*Exercise objective*:
Starting at the first line and ending at the last, reproduce the records below exactly.

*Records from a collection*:

(** The loop over the pipe ends within the fuel [captured] gives it; what
    it appends holds no sentinel, and it is the whole output when the
    output holds none. *)
Lemma read_pipe_spec fuel : forall pipe result,
  (f_eof pipe = true -> f_rest pipe = []) ->
  (f_eof pipe = true \/ (List.length (f_rest pipe) < fuel)%nat) ->
  exists r,
    read_pipe fuel pipe result = Some r /\
    (~ In NUL result -> ~ In NUL r) /\
    (~ In NUL (f_rest pipe) -> r = result ++ f_rest pipe).
Proof.
  induction fuel as [|fuel IH]; intros pipe result Hinv Hfuel.
  - destruct Hfuel as [He|Hl]; [|inversion Hl].
    exists result. simpl. unfold feof. rewrite He.
    rewrite (Hinv He), app_nil_r. auto.
  - simpl. unfold feof. destruct (f_eof pipe) eqn:He.
    { exists result. rewrite (Hinv eq_refl), app_nil_r. auto. }
    destruct Hfuel as [Hf|Hl]; [discriminate|].
    pose proof (fgets_spec pipe) as Hg.
    destruct (fgets BUFFERSIZE pipe) as [[buffer|] pipe'].
    + destruct Hg as (Hne & Hsplit & Hinv').
      assert (Hl' : (List.length (f_rest pipe') < fuel)%nat).
      { rewrite Hsplit, length_app in Hl.
        destruct buffer; [congruence | simpl in Hl; lia]. }
      destruct (IH pipe' (result ++ cstr buffer) Hinv' (or_intror Hl'))
        as (r & Hr & Hfree & Hall).
      exists r. split; [exact Hr|]. split.
      * intros Hres. apply Hfree. intros Hin. apply in_app_or in Hin.
        destruct Hin as [Hin|Hin]; [tauto|].
        exact (cstr_no_sentinel _ Hin).
      * intros Hout. rewrite Hsplit in Hout.
        rewrite Hall by (intros Hin; apply Hout, in_or_app; tauto).
        rewrite cstr_sentinel_free
          by (intros Hin; apply Hout, in_or_app; tauto).
        rewrite Hsplit, app_assoc. reflexivity.
    + destruct Hg as (Hrest & He' & Hrest').
      destruct (IH pipe' result (fun _ => Hrest') (or_introl He'))
        as (r & Hr & Hfree & Hall).
      exists r. split; [exact Hr|]. split; [exact Hfree|].
      intros _. rewrite Hall by (rewrite Hrest'; tauto).
      rewrite Hrest, Hrest'. reflexivity.
Qed.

*Result of the task*:
(** The loop over the pipe ends within the fuel [captured] gives it; what
    it appends holds no sentinel, and it is the whole output when the
    output holds none. *)
Lemma read_pipe_spec fuel : forall pipe result,
  (f_eof pipe = true -> f_rest pipe = []) ->
  (f_eof pipe = true \/ (List.length (f_rest pipe) < fuel)%nat) ->
  exists r,
    read_pipe fuel pipe result = Some r /\
    (~ In NUL result -> ~ In NUL r) /\
    (~ In NUL (f_rest pipe) -> r = result ++ f_rest pipe).
Proof.
  induction fuel as [|fuel IH]; intros pipe result Hinv Hfuel.
  - destruct Hfuel as [He|Hl]; [|inversion Hl].
    exists result. simpl. unfold feof. rewrite He.
    rewrite (Hinv He), app_nil_r. auto.
  - simpl. unfold feof. destruct (f_eof pipe) eqn:He.
    { exists result. rewrite (Hinv eq_refl), app_nil_r. auto. }
    destruct Hfuel as [Hf|Hl]; [discriminate|].
    pose proof (fgets_spec pipe) as Hg.
    destruct (fgets BUFFERSIZE pipe) as [[buffer|] pipe'].
    + destruct Hg as (Hne & Hsplit & Hinv').
      assert (Hl' : (List.length (f_rest pipe') < fuel)%nat).
      { rewrite Hsplit, length_app in Hl.
        destruct buffer; [congruence | simpl in Hl; lia]. }
      destruct (IH pipe' (result ++ cstr buffer) Hinv' (or_intror Hl'))
        as (r & Hr & Hfree & Hall).
      exists r. split; [exact Hr|]. split.
      * intros Hres. apply Hfree. intros Hin. apply in_app_or in Hin.
        destruct Hin as [Hin|Hin]; [tauto|].
        exact (cstr_no_sentinel _ Hin).
      * intros Hout. rewrite Hsplit in Hout.
        rewrite Hall by (intros Hin; apply Hout, in_or_app; tauto).
        rewrite cstr_sentinel_free
          by (intros Hin; apply Hout, in_or_app; tauto).
        rewrite Hsplit, app_assoc. reflexivity.
    + destruct Hg as (Hrest & He' & Hrest').
      destruct (IH pipe' result (fun _ => Hrest') (or_introl He'))
        as (r & Hr & Hfree & Hall).
      exists r. split; [exact Hr|]. split; [exact Hfree|].
      intros _. rewrite Hall by (rewrite Hrest'; tauto).
      rewrite Hrest, Hrest'. reflexivity.
Qed.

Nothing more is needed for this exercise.